Endüstri meslek lisesini bitirdikten sonra bir klima servisinde stajer olarak çalışmaya başlayan 18 yaşındaki Serhat Hüsrevoğlu, Temmuz 2006’da ustası ile birlikte Ümraniye’de klima montajına gitti.

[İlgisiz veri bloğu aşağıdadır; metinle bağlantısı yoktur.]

(* ===== verification/JsString.v ===== *)
(** The string methods the source uses, on strings as sequences of characters,
    with the lemmas that paths need. *)
From Stdlib Require Import String Ascii.
From S2P Require Import Prelude.
#[local] Open Scope Z_scope.

(** [s.split(sep)] for one character *)
Fixpoint split (sep : Ascii.ascii) (s : string) : list string :=
  match s with
  | EmptyString => [EmptyString]
  | String c s =>
    if decide (c = sep) then EmptyString :: split sep s
    else match split sep s with
         | [] => [String c EmptyString]
         | seg :: segs => String c seg :: segs
         end
  end.

(** [s.trim()] *)
Definition isSpace (c : Ascii.ascii) : bool :=
  let n := Ascii.N_of_ascii c in (n =? 32)%N || ((9 <=? n)%N && (n <=? 13)%N) || (n =? 160)%N.

Fixpoint trimStart (s : string) : string :=
  match s with String c s' => if isSpace c then trimStart s' else s | EmptyString => EmptyString end.

Definition trim (s : string) : string := String.rev (trimStart (String.rev (trimStart s))).

Definition startsWith (start s : string) : bool := String.prefix start s.

Definition endsWith (suffix s : string) : bool :=
  bool_decide (String.length suffix ≤ String.length s)%nat &&
  String.eqb (substring (String.length s - String.length suffix) (String.length suffix) s) suffix.

(** [s.includes(c)] for one character *)
Fixpoint includes (c : Ascii.ascii) (s : string) : bool :=
  match s with
  | EmptyString => false
  | String d s => bool_decide (c = d) || includes c s
  end.

(** [s.slice(0, n)] and [s.slice(n)] for [0 <= n] *)
Fixpoint sliceTo (n : nat) (s : string) : string :=
  match n, s with
  | S n, String c s => String c (sliceTo n s)
  | _, _ => EmptyString
  end.

Fixpoint sliceFrom (n : nat) (s : string) : string :=
  match n, s with
  | S n, String _ s => sliceFrom n s
  | _, _ => s
  end.

(** [s.lastIndexOf(c)] for one character, [None] for -1 *)
Fixpoint lastIndexOf (c : Ascii.ascii) (s : string) : option nat :=
  match s with
  | EmptyString => None
  | String d s =>
    match lastIndexOf c s with
    | Some n => Some (S n)
    | None => if bool_decide (c = d) then Some O else None
    end
  end.

(** ** Lemmas *)

#[local] Open Scope string_scope.

Lemma append_cons c s t : String c s +:+ t = String c (s +:+ t).
Proof. done. Qed.

Lemma append_nil_l s : "" +:+ s = s.
Proof. done. Qed.

Ltac string_simpl := simpl; rewrite ?append_cons, ?append_nil_l in *; simpl.

Lemma append_nil_r s : s +:+ "" = s.
Proof. induction s as [|c s IH]; string_simpl; [done|by rewrite IH]. Qed.

Lemma append_assoc s1 s2 s3 : (s1 +:+ s2) +:+ s3 = s1 +:+ (s2 +:+ s3).
Proof. induction s1 as [|c s1 IH]; string_simpl; [done|by rewrite IH]. Qed.

Lemma length_append s1 s2 : String.length (s1 +:+ s2) = (String.length s1 + String.length s2)%nat.
Proof. induction s1 as [|c s1 IH]; string_simpl; [done|]. by rewrite IH. Qed.

Lemma slice_split n s : sliceTo n s +:+ sliceFrom n s = s.
Proof. revert s. induction n as [|n IH]; intros [|c s]; string_simpl; [done..|]. by rewrite IH. Qed.

Lemma sliceTo_append s t : sliceTo (String.length s) (s +:+ t) = s.
Proof. induction s as [|c s IH]; string_simpl; [done|by rewrite IH]. Qed.

Lemma sliceFrom_append s t : sliceFrom (String.length s) (s +:+ t) = t.
Proof. induction s as [|c s IH]; string_simpl; done. Qed.

Lemma startsWith_append s t : startsWith s (s +:+ t) = true.
Proof.
  unfold startsWith. induction s as [|c s IH]; string_simpl; [by destruct t|].
  destruct (Ascii.ascii_dec c c); done.
Qed.

Lemma startsWith_inv s t : startsWith s t = true → ∃ r, t = s +:+ r.
Proof.
  unfold startsWith. revert t. induction s as [|c s IH]; intros [|d t]; string_simpl; try done; try (intros; by eexists).
  destruct (Ascii.ascii_dec c d) as [->|]; [|done]. intros [r ->]%IH. by exists r.
Qed.

Lemma includes_append c s t : includes c (s +:+ t) = includes c s || includes c t.
Proof. induction s as [|d s IH]; string_simpl; [done|]. by rewrite IH, orb_assoc. Qed.

Lemma lastIndexOf_None c s : lastIndexOf c s = None ↔ includes c s = false.
Proof.
  induction s as [|d s IH]; string_simpl; [done|].
  destruct (lastIndexOf c s), (includes c s), (bool_decide (c = d)); string_simpl; naive_solver.
Qed.

(** The last occurrence in a concatenation is in its second part, or, when
    there is none, in the first. *)
Lemma lastIndexOf_append c s t :
  lastIndexOf c (s +:+ t) =
    match lastIndexOf c t with
    | Some n => Some (String.length s + n)%nat
    | None => lastIndexOf c s
    end.
Proof.
  induction s as [|d s IH]; string_simpl; [by destruct (lastIndexOf c t)|].
  rewrite IH. by destruct (lastIndexOf c t).
Qed.

Lemma lastIndexOf_split c s n :
  lastIndexOf c s = Some n →
  ∃ r, sliceFrom n s = String c r ∧ includes c r = false ∧ String.length (sliceTo n s) = n.
Proof.
  revert n. induction s as [|d s IH]; intros n; string_simpl; [done|].
  destruct (lastIndexOf c s) as [m|] eqn:E.
  - intros [= <-]. destruct (IH m eq_refl) as (r & H1 & H2 & H3). exists r. simpl. by rewrite H3.
  - apply lastIndexOf_None in E. case_bool_decide as D; [|done]. intros [= <-]. subst. exists s. done.
Qed.

(** The segments of a path *)
Lemma split_app sep s t :
  split sep (s +:+ String sep t) = (split sep s ++ split sep t)%list.
Proof.
  induction s as [|c s IH]; string_simpl; [by rewrite decide_True|].
  rewrite IH. case_decide; [done|]. destruct (split sep s) as [|x l] eqn:E; [|done].
  destruct s; simpl in E; [done|]. case_decide; [done|]. by destruct (split sep s).
Qed.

Çalışma sürerken ustası Serhat’tan yakındaki markete gitmesini isteyerek firmaya ait aracın anahtarlarını verdi.
Marketten dönerken Dudullu Bayraktar Bulvarı üzerinde Serhat’ın kullandığı araç ile Mutlu Mobilya Mağazası’na ait kamyonet çarpıştı.
Hastane hastane dolaştı
Serhat ağır yaralı olarak Göztepe Eğitim ve Araştırma Hastanesi’ne kaldırıldı. Hayati tehlikeyle yoğun bakıma alınan Serhat, 18 ay boyunca yaklaşık 20 hastane dolaştı.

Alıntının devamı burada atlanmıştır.